All about the 1960s Hugo’s prank pizza call in Biloxi

By JOHN E. BIALAS

After all these decades, I guess it’s finally time for me to write about a true and funny story that has a strong beginning and a weak ending.

Me and three of my eighth-grade classmates at Notre Dame in Biloxi, an all-boys Catholic junior high and high school, went over to Charlie Braun’s house on Querens Avenue one day after school in 1965 or 1966.

Charlie was also in our class and we were looking for something fun to do before his parents and sisters got home.

It might have been a Wednesday, the third day in a row Brother Marco was a no-show to teach us his 9 a.m. Latin course at Notre Dame in one of the back rooms adjacent to the stinkiest bayou in Biloxi.

Of course, we were glad to be free of Brother Marco in the morning because we had the room all to ourselves once again. No substitute teacher meant that some guys practiced spitball and I worked on an idea for after school at Charlie’s.

I kept my idea a secret until the afternoon at Charlie’s. It was 3:30 or 4 and it was just us guys.

I suggested that one of us call Hugo’s on Division Street to order a pizza and have the restaurant hail a taxi cab to deliver the order to the home of an old couple who lived directly across the street from Charlie’s house.

This is a 2020 screen grab from Google Maps.
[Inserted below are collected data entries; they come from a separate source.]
(* ===== verification/Prelude.v ===== *)
(** * Codex.Relay: verification of the chain library

    Codex.Relay is a delegated proof-of-stake blockchain node derived from
    EOSIO 1.8.  Its chain library (src/libraries/chain) holds the rules every
    node must agree on; plugins and programs around it move blocks and
    transactions.  This development is a shallow embedding of the rules: each
    operation of the C++ code is a Rocq function with the same cases, guards
    and early returns, and the theorems are about these functions.

    ** How the code is translated

    - A throwing function returns [result A]: [Ok] or [Throw] with the class
      of the exception; [x ← m; k] sequences, [EOS_ASSERT] is the macro.
    - Machine integers are [Z] with the conversions of the source written out
      ([wrap w] for unsigned ones, [s64] for the signed 64-bit ones), so that
      overflow is visible in the statements.
    - Undefined behaviour of C++ (a null pointer, an index outside a vector,
      a division by zero) is [Throw undefined_behaviour].
    - A loop without a structural measure has a fuel argument that its caller
      computes from the data, and gives [Throw out_of_fuel] when it is used
      up.  The theorems say that this does not happen: the fuel of the fork
      database loops is the number of blocks ([descend], [descend_both],
      [remove_scan]), that of [collapse_loop] the number of entries, that of
      [satisfies_loop] the id of the permission, since ids decrease towards
      the root.  The authority checker needs none: its depth is limited by
      the code.
    - Records are structs, gmaps are the unique indices of the database and
      of the containers; lists are vectors and sorted sets.  Objects that are
      changed in place are threaded through as state.

    Code outside the repository is a type class of operations, with a second
    class for what the code relies on: [Chainbase]/[ChainbaseLaws] for the
    database, [Fc]/[FcLaws] for string and checked integer functions,
    [Crypto]/[CryptoLaws] for hashing, signatures and packing.  Theorems are
    proved from the laws; each witness uses a concrete instance
    ([map_chainbase], [ref_fc], [demo_crypto]), so the laws are consistent.

    ** Files

    - [Prelude]: the result monad, machine integers, list and arithmetic
      lemmas, tactics, hint databases.
    - [Chainbase], [Fc]: the interfaces of the two libraries.
    - [Names] (name.hpp, name.cpp): packing of names in 64 bits, and that the
      checked constructor accepts exactly the printed forms of words.
    - [Assets] (symbol.hpp, asset.hpp, asset.cpp): exactness of the checked
      arithmetic, round trips between text and values.
    - [Config] (config.hpp.in): constants.  [ConfigOnChain]
      (config_on_chain.cpp): configuration values in the database.
      [TxFee] (txfee_manager.cpp): the fee of a transaction is the sum of its
      actions' fees.
    - [Accumulator], [ResourceLimits] (resource_limits.hpp,
      resource_limits_private.hpp, resource_limits.cpp): the moving average,
      and every operation of the manager.  A step relation over the
      operations shows that the totals are the sums of the accounts' weights.
    - [ControllerLists] (controller.cpp, config_on_chain.cpp): the account
      lists and guaranteed resources changed by [setconfig].
    - [Authority], [AuthorityChecker], [Permissions] (authority.hpp,
      authority_checker.hpp, permission_object.hpp,
      authorization_manager.cpp): authorities, the search that decides
      whether keys and levels satisfy one, the permission tree and the
      authorization of transactions.  The search is sound for an inductive
      definition of satisfaction, and complete for authorities without
      levels; an accepted transaction has every action authorized by a
      permission that acts for the one required.
    - [BlockTimestamp], [Merkle] (block_timestamp.hpp, merkle.cpp,
      incremental_merkle.hpp): slots, and the agreement of the incremental
      tree with the batch computation.
    - [BlockHeader], [BlockHeaderState] (producer_schedule.hpp,
      block_header.cpp, protocol_feature_activation.cpp,
      block_header_state.cpp): headers and the consensus state derived from
      them.  [HeaderChain]: the chains of header states from genesis, with
      the invariant, the meaning of the two irreversible block numbers, the
      authenticity of accepted headers and the acceptance of produced ones.
      [HeaderExamples]: a concrete chain, on which the last irreversible
      block number goes back when the schedule changes.
    - [ForkDatabase] (fork_database.cpp, block_state.cpp): the tree of
      reversible blocks.  [ForkTree]: its invariant over all operations and
      the contracts of [remove], [advance_root] and [fetch_branch_from].
      [ForkFile]: the round trip through the file, and the failure of it that
      the chain of [HeaderExamples] causes.
    - [Whitelist] (whitelisted_intrinsics.cpp): the hashed multimap refines a
      set.  [ProtocolFeatures] (protocol_feature_manager.cpp): the recognized
      features and the activation manager, whose rollback is exact.

    ** How the parts interact

    [ForkDatabase.add] calls the extraction of [BlockHeader] and stores the
    states [BlockHeaderState] makes; block states carry the tree of [Merkle].
    [Permissions] runs [AuthorityChecker] over the authorities it stores and
    charges them with [ResourceLimits]; [ControllerLists] writes the
    guaranteed resources that [ResourceLimits] reads; [TxFee] computes with
    [Assets].

    ** What is not modelled

    WebAssembly execution and its engines, file and network I/O, variants and
    the plugins and programs are outside: they are I/O or engines whose
    sources are vendored or absent.  Of the chain library these parts are
    still to be added, in this order: transactions and the reference to a
    block (transaction.cpp); the limits and billing of a transaction
    (transaction_context.cpp); the application of actions and the contract
    tables with their iterator cache (apply_context.cpp); the other system
    actions (eosio_contract.cpp) and the bounds of the configuration
    (chain_config.cpp); block production, application and fork switching
    (controller.cpp) over [ForkDatabase] and [ProtocolFeatures]; the block
    log as two files (block_log.cpp); resolution and validation of ABIs
    (abi_serializer.cpp); the slot and watermark logic of the producer
    plugin and the synchronization of the net plugin as state machines. *)

From stdpp Require Export base gmap list strings sorting.
From Stdlib Require Export ZArith Lia.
Hugo’s was on the southeast corner of Porter Avenue and Division Street in Biloxi. The restaurant is long gone.

Hugo’s was just three minutes away from where we were goofing around, so the cab thing upped the craziness of my plan. The restaurant wasn’t miles away. It was yards away. I want to say 500 yards.

Everybody liked my idea. I was too introverted to call Hugo’s and Charlie ended up doing it. When he got on the telephone, similar in style but not color to the image at the top of the post, we all stood behind him to hear what he would say to Mrs. Hugo, and I’m certain he talked to Mrs. Hugo because she always took the calls from customers.

Charlie placed the order like a pro and he said the cab would bring the pizza to the house across the street in about 20 minutes.

All of us laughed for the next 20 minutes and beyond, and looking through the curtains of the front window, we saw the cab pull up to the house across the street and deliver the pizza.

We pulled off the prank, thanks to my idea and Charlie’s bold execution. Man, that was teamwork.

And this is where the story pretty much ends.

This is a 2020 screen grab of a picture and caption published in the June 4, 1966, edition of The Daily Herald newspaper.

I would like to know what happened between the cabbie and the old couple. The interaction. The conversation. The shock and the surprise.

Did the couple also pay the cab fare after paying for the pizza?

And back at the restaurant, what was Mrs. Hugo’s reaction?